> [Try it]: Each line of the data must be set down again without a single difference.
── Input records ──
Fixpoint dict_get (d : list (text * nat)) (k : text) : option nat :=
  match d with
  | [] => None
  | (k', v) :: d' => if text_eqb k k' then Some v else dict_get d' k
  end.

Definition set_mem (s : list text) (k : text) : bool := existsb (text_eqb k) s.

Record Token := mkToken
  { tipo : nat; lexema : text; linea : nat; columna : nat }.

(** ** Errors *)

(** The messages of the five [raise LexerError(...)] sites. *)
Inductive Message :=
| ComentarioBloqueSinCerrar            (* "Comentario bloque sin cerrar" *)
| SeEsperabaDigito                     (* "Se esperaba al menos un digito despues del punto" *)
| CadenaSinCerrar                      (* "Cadena sin cerrar" *)
| SaltoDeLineaEnCadena                 (* "Salto de linea dentro de cadena" *)
| SimboloInesperado (ch : char).       (* "Simbolo inesperado: {ch}" *)

Inductive Exn :=
| LexerError (message : Message) (e_linea e_columna : nat)
| AssertionError.

(** ** The scanner object *)

Module Lexer.

Record t := mk
  { fuente : text; i : nat; linea : nat; columna : nat }.

(** [self.n = len(fuente)]: set once by [__init__], never assigned again. *)
Definition n (self : t) : nat := length (fuente self).

Definition init (fuente : text) : t :=
  {| fuente := fuente; i := 0; linea := 1; columna := 1 |}.

End Lexer.

Abbreviation Lexer := Lexer.t.

(** ** The monad of the methods *)

Inductive Res (A : Type) :=
| Ok (a : A) (self : Lexer)
| Raise (e : Exn) (self : Lexer)
| Diverge.
Arguments Ok {A} a self.
Arguments Raise {A} e self.
Arguments Diverge {A}.

Definition M (A : Type) := Lexer -> Res A.

Definition ret {A} (a : A) : M A := fun self => Ok a self.

Definition bind {A B} (m : M A) (k : A -> M B) : M B :=
  fun self =>
    match m self with
    | Ok a self' => k a self'
    | Raise e self' => Raise e self'
    | Diverge => Diverge
    end.

Definition this : M Lexer := fun self => Ok self self.
Definition raise {A} (e : Exn) : M A := fun self => Raise e self.
Definition diverge {A} : M A := fun _ => Diverge.

Declare Scope lexer_scope.
Delimit Scope lexer_scope with lexer.
Notation "x <- m ;; k" := (bind m (fun x => k))
  (at level 100, m at next level, right associativity) : lexer_scope.
Notation "m ;; k" := (bind m (fun _ => k))
  (at level 100, right associativity) : lexer_scope.
Open Scope lexer_scope.

(** ** Primitives *)

Definition _peek (self : Lexer) (k : nat) : char :=
  let j := Lexer.i self + k in
  if j <? Lexer.n self then nth j (Lexer.fuente self) NUL else NUL.

Definition _advance : M char := fun self =>
  let ch := _peek self 0 in
  let '(linea, columna) :=
    if ch == LF then (Lexer.linea self + 1, 1)
    else (Lexer.linea self, Lexer.columna self + 1) in
  Ok ch {| Lexer.fuente := Lexer.fuente self;
           Lexer.i := Lexer.i self + 1;
           Lexer.linea := linea;
           Lexer.columna := columna |}.

Definition _match (expected : char) : M bool :=
  self <- this ;;
  if _peek self 0 == expected then _advance ;; ret true else ret false.

(** [while p(self._peek()): self._advance()] *)
Fixpoint advance_while (p : char -> bool) (gas : nat) : M unit :=
  match gas with
  | O => diverge
  | S gas' =>
      self <- this ;;
      if p (_peek self 0) then _advance ;; advance_while p gas' else ret tt
  end.

(** ** The scanner *)

(** How one round of the loop of [tokens] ends: [continue], or [break]. *)
Inductive Ctl := Continue | Break.

(** How the generator [tokens] ends. *)
Inductive Ending :=
| Finished                 (* the generator returned, after [break] *)
| Raised (e : Exn)         (* an exception left the generator *)
| Unfinished.              (* the gas ran out *)

Section Scanner.

(** [c.isalpha()] and [c.isdigit()] of the Python runtime. *)
Variable isalpha : char -> bool.
Variable isdigit : char -> bool.

(** *** _skip_whitespace *)

(** [while self._peek() not in {"\n", "\0"}: self._advance()] *)
Definition skip_line_comment : nat -> M unit :=
  advance_while (fun c => negb ((c == LF) || (c == NUL))).

(** The inner [while True] of the block comment, after its opening. *)
Fixpoint skip_block_comment (gas : nat) : M unit :=
  match gas with
  | O => diverge
  | S gas' =>
      self <- this ;;
      if _peek self 0 == NUL
      then raise (LexerError ComentarioBloqueSinCerrar
                             (Lexer.linea self) (Lexer.columna self))
      else if (_peek self 0 == STAR) && (_peek self 1 == SLASH)
      then _advance ;; _advance ;; ret tt
      else _advance ;; skip_block_comment gas'
  end.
───
> [Result of the exercise]:
Fixpoint dict_get (d : list (text * nat)) (k : text) : option nat :=
  match d with
  | [] => None
  | (k', v) :: d' => if text_eqb k k' then Some v else dict_get d' k
  end.

Definition set_mem (s : list text) (k : text) : bool := existsb (text_eqb k) s.

Record Token := mkToken
  { tipo : nat; lexema : text; linea : nat; columna : nat }.

(** ** Errors *)

(** The messages of the five [raise LexerError(...)] sites. *)
Inductive Message :=
| ComentarioBloqueSinCerrar            (* "Comentario bloque sin cerrar" *)
| SeEsperabaDigito                     (* "Se esperaba al menos un digito despues del punto" *)
| CadenaSinCerrar                      (* "Cadena sin cerrar" *)
| SaltoDeLineaEnCadena                 (* "Salto de linea dentro de cadena" *)
| SimboloInesperado (ch : char).       (* "Simbolo inesperado: {ch}" *)

Inductive Exn :=
| LexerError (message : Message) (e_linea e_columna : nat)
| AssertionError.

(** ** The scanner object *)

Module Lexer.

Record t := mk
  { fuente : text; i : nat; linea : nat; columna : nat }.

(** [self.n = len(fuente)]: set once by [__init__], never assigned again. *)
Definition n (self : t) : nat := length (fuente self).

Definition init (fuente : text) : t :=
  {| fuente := fuente; i := 0; linea := 1; columna := 1 |}.

End Lexer.

Abbreviation Lexer := Lexer.t.

(** ** The monad of the methods *)

Inductive Res (A : Type) :=
| Ok (a : A) (self : Lexer)
| Raise (e : Exn) (self : Lexer)
| Diverge.
Arguments Ok {A} a self.
Arguments Raise {A} e self.
Arguments Diverge {A}.

Definition M (A : Type) := Lexer -> Res A.

Definition ret {A} (a : A) : M A := fun self => Ok a self.

Definition bind {A B} (m : M A) (k : A -> M B) : M B :=
  fun self =>
    match m self with
    | Ok a self' => k a self'
    | Raise e self' => Raise e self'
    | Diverge => Diverge
    end.

Definition this : M Lexer := fun self => Ok self self.
Definition raise {A} (e : Exn) : M A := fun self => Raise e self.
Definition diverge {A} : M A := fun _ => Diverge.

Declare Scope lexer_scope.
Delimit Scope lexer_scope with lexer.
Notation "x <- m ;; k" := (bind m (fun x => k))
  (at level 100, m at next level, right associativity) : lexer_scope.
Notation "m ;; k" := (bind m (fun _ => k))
  (at level 100, right associativity) : lexer_scope.
Open Scope lexer_scope.

(** ** Primitives *)

Definition _peek (self : Lexer) (k : nat) : char :=
  let j := Lexer.i self + k in
  if j <? Lexer.n self then nth j (Lexer.fuente self) NUL else NUL.

Definition _advance : M char := fun self =>
  let ch := _peek self 0 in
  let '(linea, columna) :=
    if ch == LF then (Lexer.linea self + 1, 1)
    else (Lexer.linea self, Lexer.columna self + 1) in
  Ok ch {| Lexer.fuente := Lexer.fuente self;
           Lexer.i := Lexer.i self + 1;
           Lexer.linea := linea;
           Lexer.columna := columna |}.

Definition _match (expected : char) : M bool :=
  self <- this ;;
  if _peek self 0 == expected then _advance ;; ret true else ret false.

(** [while p(self._peek()): self._advance()] *)
Fixpoint advance_while (p : char -> bool) (gas : nat) : M unit :=
  match gas with
  | O => diverge
  | S gas' =>
      self <- this ;;
      if p (_peek self 0) then _advance ;; advance_while p gas' else ret tt
  end.

(** ** The scanner *)

(** How one round of the loop of [tokens] ends: [continue], or [break]. *)
Inductive Ctl := Continue | Break.

(** How the generator [tokens] ends. *)
Inductive Ending :=
| Finished                 (* the generator returned, after [break] *)
| Raised (e : Exn)         (* an exception left the generator *)
| Unfinished.              (* the gas ran out *)

Section Scanner.

(** [c.isalpha()] and [c.isdigit()] of the Python runtime. *)
Variable isalpha : char -> bool.
Variable isdigit : char -> bool.

(** *** _skip_whitespace *)

(** [while self._peek() not in {"\n", "\0"}: self._advance()] *)
Definition skip_line_comment : nat -> M unit :=
  advance_while (fun c => negb ((c == LF) || (c == NUL))).

(** The inner [while True] of the block comment, after its opening. *)
Fixpoint skip_block_comment (gas : nat) : M unit :=
  match gas with
  | O => diverge
  | S gas' =>
      self <- this ;;
      if _peek self 0 == NUL
      then raise (LexerError ComentarioBloqueSinCerrar
                             (Lexer.linea self) (Lexer.columna self))
      else if (_peek self 0 == STAR) && (_peek self 1 == SLASH)
      then _advance ;; _advance ;; ret tt
      else _advance ;; skip_block_comment gas'
  end.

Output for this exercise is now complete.